In the end, as I see it, the real solution is a TeleRead-style program of the kind described in the previous chapter. It would connect the students to the nets from home, reduce the future communications costs of the schools somewhat, and allow students to explore computer networks at leisure rather than just during the school day. A few small steps are already being taken in this general direction. The state of Maryland has granted limited—but free—Internet privileges to school children and other residents. Without leaving home, they can dial up material ranging from weather reports, to academic papers, to Shakespearean poetry. Joseph Peightel, a cable splicer with Bell Atlantic, says that the Sailor program is just the ticket for his ten-year-old daughter, whose hunger for books outstrips the family budget. While the Peightels can’t retrieve the latest best-sellers, they at least can enjoy Project Gutenberg-style material in the public domain. The Maryland program helping the Peightels is not TeleRead, and it comes with problems and inefficiencies, but it may be as close as any state effort to the nirvana envisioned by Al Gore, in which all children could dial up the Library of Congress.

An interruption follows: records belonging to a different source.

Lemma move_slot_ok h s M Ms i :
  wf h -> models h M -> 0 <= i < n_buckets h -> wf s -> models s Ms -> n_dirty s + 1 < n_buckets s ->
  exists s' Ms', move_slot mh_hash mh_eq h s i = Some s' /\ wf s' /\ models s' Ms' /\ same_params s s' /\
    t_size s' = t_size s /\ n_dirty s' <= n_dirty s + (if E h i then 1 else 0) /\
    ((E h i = false /\ Ms' = Ms) \/
     exists nd, E h i = true /\ P h i = Some nd /\ M !! key_of nd = Some nd /\ Ms' = <[key_of nd := nd]> Ms).
Proof.
  intros Hh HM Hi Hs HMs Hn. unfold move_slot. rewrite exist_ok by (done || apply Hh). cbn [mbind option_bind].
  destruct (E h i) eqn:Ei.
  2: { exists s, Ms. split; [done|]. split; [done|]. split; [done|]. split; [done|]. split; [done|]. split; [lia|by left]. }
  destruct (wf_node h Hh i Hi Ei) as [nd Hnd]. assert (M !! key_of nd = Some nd) as Hk by (apply HM; by exists i).
  unfold P in Hnd. rewrite Hnd. cbn [mbind option_bind].
  destruct (put_slot_ok s nd Ms Hs HMs) as (t1 & x & -> & Hm & Hx & Hsl). cbn [mbind option_bind].
  pose proof (marks_wf _ _ Hs Hm) as Ht1. pose proof (marks_models _ _ _ Hm HMs) as HM1.
  pose proof Hm as (b & -> & Hs1 & HE & _). set (t1 := put_b b s) in *.
  assert (slot_for t1 Ms (key_of nd) x) as Hsl1.
  { unfold slot_for. destruct (Ms !! key_of nd) as [nd'|] eqn:Ek; [by rewrite HE|]. rewrite HE by done. by destruct Hsl. }
  destruct (set_node_ok t1 x nd Hs1 Hx) as (p & -> & Hs2 & HP). cbn [mbind option_bind].
  destruct (setexist_ok (put_p p t1) x Hs2 Hx) as (b2 & -> & Hs3 & Hb2). cbn [mbind option_bind].
  set (s' := put_counts _ _ _).
  assert (with_entry t1 s' x nd) as Hw.
  { split; [by destruct Hs3|]. split; [done|]. intros j Hj. destruct (Hb2 j Hj) as [H1 H2].
    split; [exact H1|]. split; [exact H2|by apply HP]. }
  pose proof (wf_count t1 Ht1) as Hc. pose proof (sh_size _ Hs1) as Hns. pose proof (count_bound (used t1) (rounds t1)) as Hcb.
  destruct (count_entry _ _ _ _ Hw Hx) as [_ C2].
  assert (n_dirty s' = n_dirty s + 1) as Hd by (simpl in *; apply u32_small; lia).
  destruct (insert_ok t1 s' x nd Ms Ht1 HM1 Hx Hsl1 Hw) as [H1 H2].
  { rewrite C2, Hd. change (n_buckets s') with (n_buckets s). simpl in *. destruct (used t1 x); lia. }
  exists s', (<[key_of nd := nd]> Ms). split; [done|]. split; [done|]. split; [done|]. split; [done|]. split; [done|].
  split; [lia|]. right. exists nd. done.
Qed.
(* ===== verification/Schema.v ===== *)
(** * tnt/tnt_schema.c: the schema cache

    Two levels of the same structure: a hash of the spaces, and in each space
    a hash of its indexes.  Every object is entered twice, under its name and
    under the four bytes of its number, so the entries share the object by its
    address; [htab A] is such a hash with the objects it has allocated, by
    address.  A freed object is gone from [objs] and using it is undefined.

    The [struct assoc_val] blocks of the entries and the keys, which point into
    the objects, are not objects of their own: [assoc_val] holds a copy of the
    key, and [SchemaSpec.htab_ok] says that it is the name or the number of a
    live object. *)

From stdpp Require Import gmap.
From S2P Require Import Prelude Msgpuck MsgpuckRef Mem Stream Buf Proto Object Commands Reply Mhash Assoc.

Record htab (A : Type) := Htab {
  hh : mh_t (assoc_val nat);
  objs : gmap nat A;
  brk : nat;                  (** the next address *)
}.
Arguments Htab {A}. Arguments hh {A}. Arguments objs {A}. Arguments brk {A}.

Record tnt_schema_ival := Ival { i_name : bytes; i_number : Z }.
Record tnt_schema_sval := Sval { s_name : bytes; s_number : Z; s_index : htab tnt_schema_ival }.

(** [space_hash] is [NULL] when its allocation was refused. *)
Record tnt_schema := Schema { space_hash : option (htab tnt_schema_sval); s_alloc : bool }.

(** The four bytes at [&number] of a little endian machine. *)
Definition number_key (n : Z) : assoc_key := rev (be 4 n).

(** [tnt_mem_alloc(n) != NULL]: the default allocator gives [NULL] for 0 bytes. *)
Definition granted_block (n : nat) (st : malloc_state) : bool * malloc_state :=
  if decide (n = 0%nat) then (false, st)
  else let '(a, st) := pop st in (match a with Refuse => false | Grant _ => true end, st).

Section htab.
Context {A : Type}.
Variables (name : A -> bytes) (number : A -> Z).
Implicit Types (h : htab A).

Definition set_hh m h : htab A := Htab m (objs h) (brk h).

(** [mh_assoc_new] *)
Definition htab_new (st : malloc_state) : option (htab A) * malloc_state :=
  match mh_assoc_new st with (Some m, st) => (Some (Htab m ∅ 0), st) | (None, st) => (None, st) end.

(** The object that [mh_assoc_find(h, key)] gives, [Some None] at [mh_end]. *)
Definition find_obj h (k : assoc_key) : option (option (nat * A)) :=
  x ← mh_assoc_find (hh h) k;
  if decide (x = n_buckets (main (hh h))) then Some None
  else v ← mh_assoc_node (hh h) x; a ← objs h !! av_data v; Some (Some (av_data v, a)).

(** The two [mh_assoc_put]s of a new object; their results are ignored. *)
Definition add_obj h (a : A) (st : malloc_state) : option (htab A * malloc_state) :=
  let p := brk h in
  '(_, _, m, st) ← mh_assoc_put (hh h) (AssocVal (name a) p) st;
  '(_, _, m, st) ← mh_assoc_put m (AssocVal (number_key (number a)) p) st;
  Some (Htab m (<[p := a]> (objs h)) (S p), st).

(** One [do { } while (0)]: delete the entry of the key. *)
Definition del_key h (k : assoc_key) : option (htab A) :=
  x ← mh_assoc_find (hh h) k;
  if decide (x = n_buckets (main (hh h))) then Some h
  else m ← mh_assoc_del (hh h) x; Some (set_hh m h).

(** [mh_foreach]: free the object of every entry with its two entries.
    [free_obj] frees what the object owns; the object itself is freed here. *)
Variable free_obj : A -> option unit.

Definition free_step h (x : Z) : option (htab A) :=
  v ← mh_assoc_node (hh h) x;
  a ← objs h !! av_data v;
  h ← del_key h (number_key (number a));
  h ← del_key h (name a);
  _ ← free_obj a;
  Some (Htab (hh h) (delete (av_data v) (objs h)) (brk h)).

Fixpoint free_loop (n : nat) h (x : Z) : option (htab A) :=
  if decide (n_buckets (main (hh h)) <= x) then Some h else
  match n with
  | O => None
  | S n => h ← free_step h x; x ← mh_next (main (hh h)) x; free_loop n h x
  end.

(** A slot is visited at most once; a resize in progress can end in the loop. *)
Definition htab_free h : option (htab A) :=
  x ← mh_first (main (hh h));
  free_loop (rounds (main (hh h)) + rounds (shadow (hh h))) h x.

End htab.

(** [tnt_schema_ival_free] *)
Definition tnt_schema_ival_free (i : tnt_schema_ival) : option unit := Some tt.

(** [tnt_schema_index_free] *)
Definition tnt_schema_index_free (h : htab tnt_schema_ival) : option (htab tnt_schema_ival) :=
  htab_free i_name i_number tnt_schema_ival_free h.

(** [tnt_schema_sval_free] *)
Definition tnt_schema_sval_free (s : tnt_schema_sval) : option unit :=
  _ ← tnt_schema_index_free (s_index s); Some tt.

(** [tnt_schema_space_free] *)
Definition tnt_schema_space_free (h : htab tnt_schema_sval) : option (htab tnt_schema_sval) :=
  htab_free s_name s_number tnt_schema_sval_free h.

Definition SVAL_SIZE : nat := 24.
Definition IVAL_SIZE : nat := 16.
Definition ASSOC_VAL_SIZE : nat := 24.

Section schema.
Context {MP : MsgPuck}.

(** [tnt_schema_add_space]: the code and the data after the tuple. *)
Definition tnt_schema_add_space (h : htab tnt_schema_sval) (data : bytes) (st : malloc_state)
    : option (Z * htab tnt_schema_sval * bytes * malloc_state) :=
  let error st := data ← mp_next data; Some (-1, h, data, st) in
  t ← mp_typeof_at data;
  if decide (t <> MP_ARRAY) then error st else
  '(_, tuple) ← mp_decode_array data;
  let '(ok, st) := granted_block SVAL_SIZE st in
  if negb ok then error st else
  t ← mp_typeof_at tuple;
  if decide (t <> MP_UINT) then error st else
  '(number, tuple) ← mp_decode_uint tuple;
  tuple ← mp_next tuple; (* skip owner id *)
  t ← mp_typeof_at tuple;
  if decide (t <> MP_STR) then error st else
  '(name, tuple) ← mp_decode_str tuple;
  let '(ok, st) := granted_block (length name) st in
  if negb ok then error st else
  let '(index, st) := htab_new st in
  match index with
  | None => error st
  | Some index =>
      let '(ok, st) := granted_block ASSOC_VAL_SIZE st in
      if negb ok then error st else
      let '(ok, st) := granted_block ASSOC_VAL_SIZE st in
      if negb ok then error st else
      '(h, st) ← add_obj s_name s_number h (Sval name (u32 number) index) st;
      data ← mp_next data;
      Some (0, h, data, st)
  end.

(** [tnt_schema_add_index]; the space of an unknown number ends the call at
    once, before [mp_next(data)]. *)
Definition tnt_schema_add_index (h : htab tnt_schema_sval) (data : bytes) (st : malloc_state)
    : option (Z * htab tnt_schema_sval * bytes * malloc_state) :=
  let error st := data ← mp_next data; Some (-1, h, data, st) in
  t ← mp_typeof_at data;
  if decide (t <> MP_ARRAY) then error st else
  '(_, tuple) ← mp_decode_array data;
  '(space_number, tuple) ← mp_decode_uint tuple;
  t ← mp_typeof_at tuple;
  if decide (t <> MP_UINT) then error st else
  space ← find_obj h (number_key (u32 space_number));
  match space with
  | None => Some (-1, h, data, st)
  | Some (p, space) =>
      let '(ok, st) := granted_block IVAL_SIZE st in
      if negb ok then error st else
      t ← mp_typeof_at tuple;
      if decide (t <> MP_UINT) then error st else
      '(number, tuple) ← mp_decode_uint tuple;
      t ← mp_typeof_at tuple;
      if decide (t <> MP_STR) then error st else
      '(name, tuple) ← mp_decode_str tuple;
      let '(ok, st) := granted_block (length name) st in
      if negb ok then error st else
      let '(ok, st) := granted_block ASSOC_VAL_SIZE st in
      if negb ok then error st else
      let '(ok, st) := granted_block ASSOC_VAL_SIZE st in
      if negb ok then error st else
      '(index, st) ← add_obj i_name i_number (s_index space) (Ival name (u32 number)) st;
      data ← mp_next data;
      Some (0, Htab (hh h) (<[p := Sval (s_name space) (s_number space) index]> (objs h)) (brk h), data, st)
  end.

(** [while (space_count-- > 0)] *)
Fixpoint add_tuples (add : htab tnt_schema_sval -> bytes -> malloc_state -> option (Z * htab tnt_schema_sval * bytes * malloc_state))
    (n : nat) (h : htab tnt_schema_sval) (tuple : bytes) (st : malloc_state) : option (Z * htab tnt_schema_sval * malloc_state) :=
  match n with
  | O => Some (0, h, st)
  | S n =>
      '(rc, h, tuple, st) ← add h tuple st;
      if decide (rc <> 0) then Some (-1, h, st) else add_tuples add n h tuple st
  end.

(** The body that [tnt_schema_add_spaces] and [tnt_schema_add_indexes] share. *)
Definition add_reply add (s : tnt_schema) (r : reply) (st : malloc_state) : option (Z * tnt_schema * malloc_state) :=
  let data := default [] (rdata r) in
  match mp_check data with
  | None => Some (-1, s, st)
  | Some _ =>
      t ← mp_typeof_at data;
      if decide (t <> MP_ARRAY) then Some (-1, s, st) else
      '(count, tuple) ← mp_decode_array data;
      if decide (count = 0) then Some (0, s, st) else
      h ← space_hash s;
      '(rc, h, st) ← add_tuples add (Z.to_nat count) h tuple st;
      Some (rc, Schema (Some h) (s_alloc s), st)
  end.

Definition tnt_schema_add_spaces := add_reply tnt_schema_add_space.
Definition tnt_schema_add_indexes := add_reply tnt_schema_add_index.

Definition tnt_schema_stosid (s : tnt_schema) (name : bytes) : option Z :=
  h ← space_hash s;
  space ← find_obj h name;
  match space with
  | None => Some (-1)
  | Some (_, space) => Some (s32 (s_number space))
  end.

Definition tnt_schema_stoiid (s : tnt_schema) (sid : Z) (name : bytes) : option Z :=
  h ← space_hash s;
  space ← find_obj h (number_key sid);
  match space with
  | None => Some (-1)
  | Some (_, space) =>
      index ← find_obj (s_index space) name;
      match index with
      | None => Some (-1)
      | Some (_, index) => Some (s32 (i_number index))
      end
  end.

(** [tnt_schema_new]: [given] is the caller's struct, absent for [NULL]; the
    result of [mh_assoc_new] is not checked. *)
Definition tnt_schema_new (given : bool) (st : malloc_state) : option tnt_schema * malloc_state :=
  let '(ok, st) := if given then (true, st) else granted_block 16 st in
  if negb ok then (None, st) else
  let '(h, st) := htab_new st in
  (Some (Schema h (negb given)), st).

Definition tnt_schema_flush (s : tnt_schema) : option tnt_schema :=
  h ← space_hash s;
  h ← tnt_schema_space_free h;
  Some (Schema (Some h) (s_alloc s)).

(** [tnt_schema_free]: the struct itself is not freed, its hash is dangling. *)
Definition tnt_schema_free (s : option tnt_schema) : option unit :=
  match s with
  | None => Some tt
  | Some s => h ← space_hash s; _ ← tnt_schema_space_free h; Some tt
  end.

(** The index by name of the system spaces. *)
Definition tnt_vin_name : Z := 2.

(** [tnt_get_space] and [tnt_get_index]. *)
Section get.
Context {T : Type} {SK : Sink T}.

Definition get_system (space : Z) (s : stream T) (st : malloc_state) : option (Z * stream T) :=
  obj ← tnt_object false st;
  match obj with
  | None => Some (-1, s)
  | Some obj =>
      '(_, obj) ← tnt_object_add_array obj 0;
      '(retval, s) ← tnt_select s space tnt_vin_name UINT32_MAX 0 (iterator_code TNT_ITER_ALL) obj;
      _ ← tnt_stream_free (Some (tnt_buf_free (Some tnt_sbuf_object_free))) (Some obj);
      Some (retval, s)
  end.

Definition tnt_get_space := get_system tnt_vsp_space.
Definition tnt_get_index := get_system tnt_vsp_index.
End get.

End schema.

Needless to say, I bristle when Cliff Stoll glosses over the reasons why the Net can’t provide easy answers to questions such as “What political compromises caused Bismarck to become the capital of North Dakota?” or “Why isn’t Kyoto the capital of today’s Japan?” or “What’s the history of the Ruhr Valley, and what are the implications of its new Eastern European competition?” Of course. Worried about piracy, publishers have understandably kept their textbooks off the Net. The last laugh, however, just may be on the more zealous of the copyright interests. Right now Stoll couldn’t be more correct about the need for more and better books on the Net; but as shown by, say, MendelWeb, the academic community is doing plenty on its own. And if this keeps up, the demand for copyrighted, commercial books, the kind that feed me, my editors, and yes, my publishers, too, could suffer. Far better to have a national digital library with privately originated books available from the very start.
Ahead I’ll examine more closely some scientific and educational uses of the Net. Selections—yes, the print kind, not the Jernigan variety—will appear on:
• The “hows,” the positives, and the negatives of the Visible Human Project—it stands out for reasons beyond the drama. The Clinton administration has encouraged high-bandwidth, scientific users of the Net. The original Visible Man requires sixteen gigabytes of storage—enough space to hold fifty Encyclopaedia Britannicas. Some say this isn’t the best use of Net resources. I disagree, however, and I’ll tell why. Along the way I’ll pass on information about the Internet’s Visible Man before he became so visible.
• High school use of the Internet. The United States is hardly the only nation with thousands of children in cyberspace—countries ranging from Canada to Singapore are putting students online, directly or indirectly. Significantly, computers and networks can help students outside the elite. Some proof of this comes from Nova Scotia, where, for several years, a high school has been using the Internet to benefit some “at-risk” students. I’ll tell you about the Internet success that a Canadian teacher named Jeff Doran has enjoyed with leather-jacketed teenagers. Many are racing into the computer lab and, let’s hope, away from fates such as Paul Jernigan’s. The Internet project at Park View Education Centre is far from an unqualified triumph—many Park View teachers still fear the technology—but patterns there suggest a vast potential for educational uses of the Net if schools will modernize their curricula.
The Visible Man
The doctor, a Scottish-accented man in his fifties or sixties, had collected a wall full of diplomas and plaques. Perhaps that’s why he felt entitled to give only the sketchiest of explanations when he told a Midwestern friend of mine that she might need heart surgery to avoid a possible stroke. Karen* would be in the hospital just a day or so. But during this time a surgeon would insert a catheter up her groin and go on to kill off selected heart cells. With luck, the operation would end her atrial fibrillation. It had made her heart throb as quickly as 200 beats a minute on occasion and had sent her to the emergency room.
Karen pressed for details about the recommended operation. “Ma’am,” Dr. S. said in a peremptory burr, “this is too technical.”
It was Valentine’s Day and Karen and her husband would rather have been thinking about hearts in that way alone. But she wanted to know all. “Ma’am, I’ll draw you a picture,” Dr. S. said a bit grudgingly. The doctor sketched a crude heart that might as well have been on a greeting card. Hastily drawn lines showed how electric impulses were traveling through Karen’s heart with an extra path. The operation would cut off the surplus wiring, so to speak.
Well, this was a start. But Karen still felt ignorant, and it was her body into which the catheter would go. And so it is with many patients, not all, but many. Even good doctors don’t always tell enough.